Skills/Competencies:

• Ability to work effectively in a fast-paced team environment as well as independently.
• Resourcefulness in handling unexpected challenges.
• Must have excellent time management skills with the ability to work independently with little supervision.
• Highly self-motivated, enthusiastic, who has the ability to understand and take the “big picture” into account
• Strong aptitude for working with technology, ability to learn and absorb innovative technologies quickly.
• Proven capability in managing multiple tasks simultaneously and prioritizing time efficiently.
• Demonstrated understanding of fundamental critical thinking concepts, with a proven ability to apply these principles to effective problem solving.
• Proven documentation skills including policies and procedures.
• Pro-active in identifying potential issues with a proposed process or systems change.
• Advanced understanding of cybersecurity principles, protocols, and best practices.
• In-depth working knowledge of networking, firewalls, routing, switching, and wireless technologies.
• Experience with intrusion detection systems, network forensics, and endpoint security solutions.
• Configuring, managing, and utilizing SIEM for security event monitoring, log correlation, and incident detection. 
• Expertise in designing, configuring, and managing security controls.
• Ability to conduct proactive research on emerging security threats and vulnerabilities.
• Strong analytical, problem-solving, and troubleshooting skills.

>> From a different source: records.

(* ===== verification/Patch.v ===== *)
(** * Online patching ([runtime.c], [patch_at], [patch_entry], [patch_call])

    The code of a function taken, of a constructor entered or of a call made
    for the first time calls the runtime, which activates the targets and
    puts the original instruction back.  The counters of [COLLECT_STAT] and
    the messages of [PROFILING] are left out. *)

From S2P Require Import Prelude Dict Graph Module Table Pager Runtime.

(** [*ptid |= 1] *)
Definition set_valid (t : mem) (a : Z) : mem := write64 t a (Z.lor (read64 t a) 1).

(** Activating each address of a set, those that are not active yet. *)
Definition activate (t : mem) (a : Z * unit) : mem :=
  if Z.land (read64 t a.1) 1 =? 0 then set_valid t a.1 else t.
Definition activate_all (t : mem) (sites : dict unit) : mem := foldl activate t sites.

(** Eight bytes as a little-endian word. *)
Definition le_word (bytes : list Z) : Z := foldr (fun b w => b + 256 * w) 0 bytes.

Definition fivebytenop : list Z := [0x0f; 0x1f; 0x44; 0x00; 0x00].

Definition patch_at (patchpoint : Z) (rt : runtime) : res runtime :=
  match find_module patchpoint (modules rt) with
  | None => Exit
  | Some (_, m) =>
    _ ← CHECK (patchpoint mod 8 =? 0);
    let patchpoint := u64 (patchpoint - base_addr m) in
    match dict_find (at_func m) patchpoint with
    | None => Exit
    | Some name =>
      rt ← match dict_find (rt_fats_in_code rt) name with
           | Some adj =>
             _ ← CHECK (match adj with [] => true | _ => rt_cfggened rt end);
             Ok (rt {{ table := activate_all (table rt) adj }}
                    {{ rt_fats_in_code := g_del_vertex (rt_fats_in_code rt) name }})
           | None => Ok rt
           end;
      let p := u64 (osb_base_addr m + patchpoint - 8) in
      let patch := [osb rt p; osb rt (p + 1); osb rt (p + 2)] ++ fivebytenop in
      Ok (rt {{ osb := write64 (osb rt) p (le_word patch) }})
    end
  end.

(** The virtual methods of the class whose constructor is entered. *)
Definition activate_methods (vmtd : graph) (t : mem) (methods : list Z) : mem :=
  foldl (fun t n => match dict_find vmtd n with Some adj => activate_all t adj | None => t end) t methods.

Definition patch_entry (patchpoint : Z) (rt : runtime) : res runtime :=
  match find_module patchpoint (modules rt) with
  | None => Exit
  | Some (i, m) =>
    _ ← CHECK (patchpoint mod 8 =? 0);
    let patchpoint := u64 (patchpoint - base_addr m) in
    _ ← CHECK (rt_cfggened rt);
    let '(t, vt) :=
      match dict_find (ctor m) patchpoint with
      | Some class_name =>
        match dict_find (vtable m) class_name with
        | Some methods => (activate_methods (rt_vmtd rt) (table rt) methods, dict_del (vtable m) class_name)
        | None => (table rt, vtable m)
        end
      | None => (table rt, vtable m)
      end in
    let '(t, lps) :=
      match dict_find (flp m) patchpoint with
      | Some pads => (foldl (fun t (v : Z * unit) => write8 t (u64 (base_addr m + v.1)) LPV) t pads,
                      g_del_vertex (flp m) patchpoint)
      | None => (t, flp m)
      end in
    match dict_find (func_orig m) patchpoint with
    | None => Exit
    | Some orig =>
      let rt := rt {{ table := t }} in
      let rt := set_module i (m {{ vtable := vt }} {{ flp := lps }}) rt in
      Ok (rt {{ osb := write64 (osb rt) (u64 (osb_base_addr m + patchpoint)) orig }})
    end
  end.

Definition patch_call (patchpoint : Z) (rt : runtime) : res runtime :=
  match find_module patchpoint (modules rt) with
  | None => Exit
  | Some (_, m) =>
    _ ← CHECK ((patchpoint mod 8 =? 0) || (u64 (patchpoint + 3) mod 8 =? 0) || (u64 (patchpoint + 2) mod 8 =? 0));
    if dict_in (patched_ra rt) patchpoint then Ok rt
    else
      let rt := rt {{ patched_ra := dict_put (patched_ra rt) patchpoint tt }} in
      let patchpoint := u64 (u64 (patchpoint + 7) / 8 * 8) in
      let key := u64 (patchpoint - base_addr m) in
      match dict_find (ra_orig m) key with
      | None => Exit
      | Some orig =>
        let a := u64 (base_addr m + key) in
        rt ← (if rt_cfggened rt then Ok (rt {{ table := set_valid (table rt) a }})
              else
                pc ← dict_add (patch_compensate rt) a tt;
                Ok (rt {{ patch_compensate := pc }}));
        Ok (rt {{ osb := write64 (osb rt) (u64 (osb_base_addr m + key - 8)) orig }})
      end
  end.

(** ** Words of bytes *)
Lemma write_le_bytes l m a k b : (forall b, b ∈ l -> 0 <= b < 256) -> l !! k = Some b ->
  write_le (length l) m a (le_word l) (a + Z.of_nat k) = b.
Proof.
  revert m a k. induction l as [|b0 l IH]; intros m a k Hl Hk; [done|]. cbn [length write_le le_word foldr].
  assert (Hb0 : 0 <= b0 < 256) by (apply Hl; left).
  fold (le_word l). replace ((b0 + 256 * le_word l) / 256) with (le_word l) by div_lia.
  destruct k as [|k]; cbn in Hk.
  - injection Hk as <-. rewrite Z.add_0_r, write_le_out by lia. unfold write8. rewrite Z.eqb_refl.
    unfold u8, wrap. change (2 ^ 8) with 256. div_lia.
  - rewrite Nat2Z.inj_succ. replace (a + Z.succ (Z.of_nat k)) with (a + 1 + Z.of_nat k) by lia.
    apply IH; [intros b' Hb'; apply Hl; by right|done].
Qed.

(** ** Activation of a set of words *)
(** A word after activations elsewhere or of itself. *)
Lemma activate_read t k a : 0 <= read64 t a < 2 ^ 64 -> k.1 = a \/ apart a 8 k.1 8 ->
  read64 (activate t k) a = if decide (k.1 = a) then Z.lor (read64 t a) 1 else read64 t a.
Proof.
  intros Hr Hk. unfold activate, set_valid. destruct (decide (k.1 = a)) as [->|Hne].
  - destruct (Z.eqb_spec (Z.land (read64 t a) 1) 0).
    + by rewrite read64_same by by apply lor_one_range.
    + by rewrite lor_one_land.
  - destruct Hk as [?|Hap]; [done|]. destruct (_ =? 0); [by rewrite read64_apart|done].
Qed.

Lemma activate_all_read t sites a : 0 <= read64 t a < 2 ^ 64 ->
  (forall k, k ∈ keys sites -> k = a \/ apart a 8 k 8) ->
  read64 (activate_all t sites) a = if decide (a ∈ keys sites) then Z.lor (read64 t a) 1 else read64 t a.
Proof.
  revert t. unfold activate_all. induction sites as [|[k u] l IH]; intros t Hr Hk; cbn [foldl].
  { rewrite decide_False; [done|apply not_elem_of_nil]. }
  assert (Ha : read64 (activate t (k, u)) a = if decide (k = a) then Z.lor (read64 t a) 1 else read64 t a).
  { apply (activate_read t (k, u)); [done|]. apply Hk. left. }
  rewrite IH, Ha.
  - unfold keys. cbn [fmap list_fmap fst]. destruct (decide (k = a)) as [->|Hne].
    + rewrite (decide_True (P := a ∈ a :: _)) by left.
      destruct (decide (a ∈ l.*1)); [by rewrite <- Z.lor_assoc|done].
    + destruct (decide (a ∈ l.*1)); [by rewrite decide_True by by right|].
      rewrite decide_False; [done|]. apply not_elem_of_cons. auto.
  - rewrite Ha. destruct (decide (k = a)); [by apply lor_one_range|done].
  - intros k' Hk'. apply Hk. by right.
Qed.

Lemma activate_out t sites x : (forall k, k ∈ keys sites -> x < k \/ k + 8 <= x) ->
  activate_all t sites x = t x.
Proof.
  revert t. unfold activate_all. induction sites as [|[k u] l IH]; intros t Hk; [done|]. cbn [foldl].
  rewrite IH by (intros k' Hk'; apply Hk; by right). unfold activate, set_valid. cbn [fst].
  destruct (_ =? 0); [|done]. apply write_le_out. apply (Hk k). left.
Qed.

• Capacity to work independently and as part of a team in a fast-paced environment.
• Proven experience in coordinating with counterparts in a distributed organization.
• Stay up-to-date with the latest developments in cybersecurity.

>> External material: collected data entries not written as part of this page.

(** ** The small program, patched

    The second function's address is taken at 0x400088. *)
Definition patched_module : code_module :=
  sample_module {{ at_func := [(0x88, 0x20)] }} {{ osb_base_addr := 0x70000000 }} {{ ra_orig := [(0x80, 0x90)] }}.
Definition patched_state : runtime := sample_runtime {{ modules := [patched_module] }}.
Definition sample_cfg : res runtime := gen_cfg sample_addr 0 sample_seen patched_state.

Lemma patched_ready : cfg_ready patched_state.
Proof.
  constructor; [reflexivity| |cbn; lia| |].
  - intros m Hm. apply list_elem_of_singleton in Hm as ->. reflexivity.
  - intros w w' Hw Hw'. cbn in Hw, Hw'. unfold apart.
    repeat (apply elem_of_cons in Hw as [->|Hw]); [..|by apply not_elem_of_nil in Hw];
      (repeat (apply elem_of_cons in Hw' as [->|Hw']); [..|by apply not_elem_of_nil in Hw']);
      first [left; reflexivity|right; left; vm_compute; discriminate|right; right; vm_compute; discriminate].
  - intros k w Hk. by apply not_elem_of_nil in Hk.
Qed.

(** What [sample_cfg] leaves to patching. *)
Lemma sample_cfg_graphs : exists rt, sample_cfg = Ok rt /\
  rt_fats_in_code rt = [(0x20, [(0x400040, tt)])] /\ rt_vmtd rt = [] /\
  modules rt = [patched_module {{ cfggened := true }}].
Proof.
  assert (H : match sample_cfg with
    | Ok rt => (rt_fats_in_code rt, rt_vmtd rt, modules rt)
    | _ => ([], [], [])
    end = ([(0x20, [(0x400040, tt)])], [], [patched_module {{ cfggened := true }}])) by (vm_compute; reflexivity).
  destruct sample_cfg as [rt| | |]; [|discriminate..]. injection H as H1 H2 H3. by exists rt.
Qed.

• Microsoft 365 Services (Entra, Intune, Security, Compliance, Endpoint, Purview)
• Hands‑on experience with Zero Trust concepts, identity‑centric security, and conditional access controls.
• Practical experience securing Azure and/or AWS cloud environments.

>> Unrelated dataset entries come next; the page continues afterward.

(** No byte of the range is text or [.got.plt] of a module that is not a code heap. *)
Definition spares_modules (ms : list code_module) (a len : Z) : Prop :=
  forall m x, m ∈ ms -> code_heap m = false -> a <= x < a + len ->
    ~ (base_addr m <= x < base_addr m + sz m) /\ ~ (gotplt m <= x < gotplt m + gotpltsz m).

Lemma insecure_overlap_spares ms a len prot : 0 <= a -> a + len < 2 ^ 64 ->
  (forall m, m ∈ ms -> module_ranges m) -> has prot PROT_WRITE = true ->
  insecure_overlap_rdonly ms a len prot = false -> spares_modules ms a len.
Proof.
  intros Ha Hlen Hms Hw H m x Hm Hch Hx. unfold insecure_overlap_rdonly in H. rewrite Hw in H.
  destruct (Hms m Hm) as (?&?&?&?&?).
  assert (Hf : range_overlap a len (base_addr m) (sz m) || range_overlap a len (gotplt m) (gotpltsz m) = false).
  { destruct (range_overlap a len (base_addr m) (sz m) || range_overlap a len (gotplt m) (gotpltsz m)) eqn:E; [|done].
    assert (Ht : existsb (fun m => negb (code_heap m) &&
      (range_overlap a len (base_addr m) (sz m) || range_overlap a len (gotplt m) (gotpltsz m))) ms = true).
    { apply existsb_exists. exists m. split; [by apply list_elem_of_In|]. by rewrite Hch, E. }
    congruence. }
  apply orb_false_iff in Hf as [Hf1 Hf2].
  split; intros Hx2; [by apply (range_overlap_disjoint a len (base_addr m) (sz m) x)
    |by apply (range_overlap_disjoint a len (gotplt m) (gotpltsz m) x)].
Qed.

(** ** The areas of a code heap *)
(** Every byte of the range is code, or none is, by the bitmap. *)
Definition all_bytes (c : bool) (m : code_module) (a n : Z) : Prop :=
  forall x, a <= x < a + n -> is_code (code_data_bitmap m) (x - base_addr m) = c.

Lemma seqZ_forallb f b n i : forallb f (seqZ b n) = true -> b <= i < b + n -> f i = true.
Proof. rewrite forallb_forall. intros H Hi. apply H, list_elem_of_In, elem_of_seqZ. lia. Qed.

• SPF, DKIM, DMARC understanding
• Active Directory hardening
• Endpoint hardening (Windows, Linux, IOT, Mobile)
• Network IDS, IPS, secure wireless standards
• Disaster Recovery design, planning, implementation, and testing
• Ransomware protection
• EDR/XDR experience
• Penetration Testing
• Endpoint encryption
• Identity Threat Protection
• Data Loss Prevention
• Backup immutability and air gapping
• Privileged Access Management
• User Access Controls
  
  

Travel:

• Up to 25% of the time or as needed
  
  

We offer market competitive compensation. Potential salary range for this role is $100k-$130k. Actual pay will be determined based on experience, qualifications, geographic location, and other job-related factors permitted by law.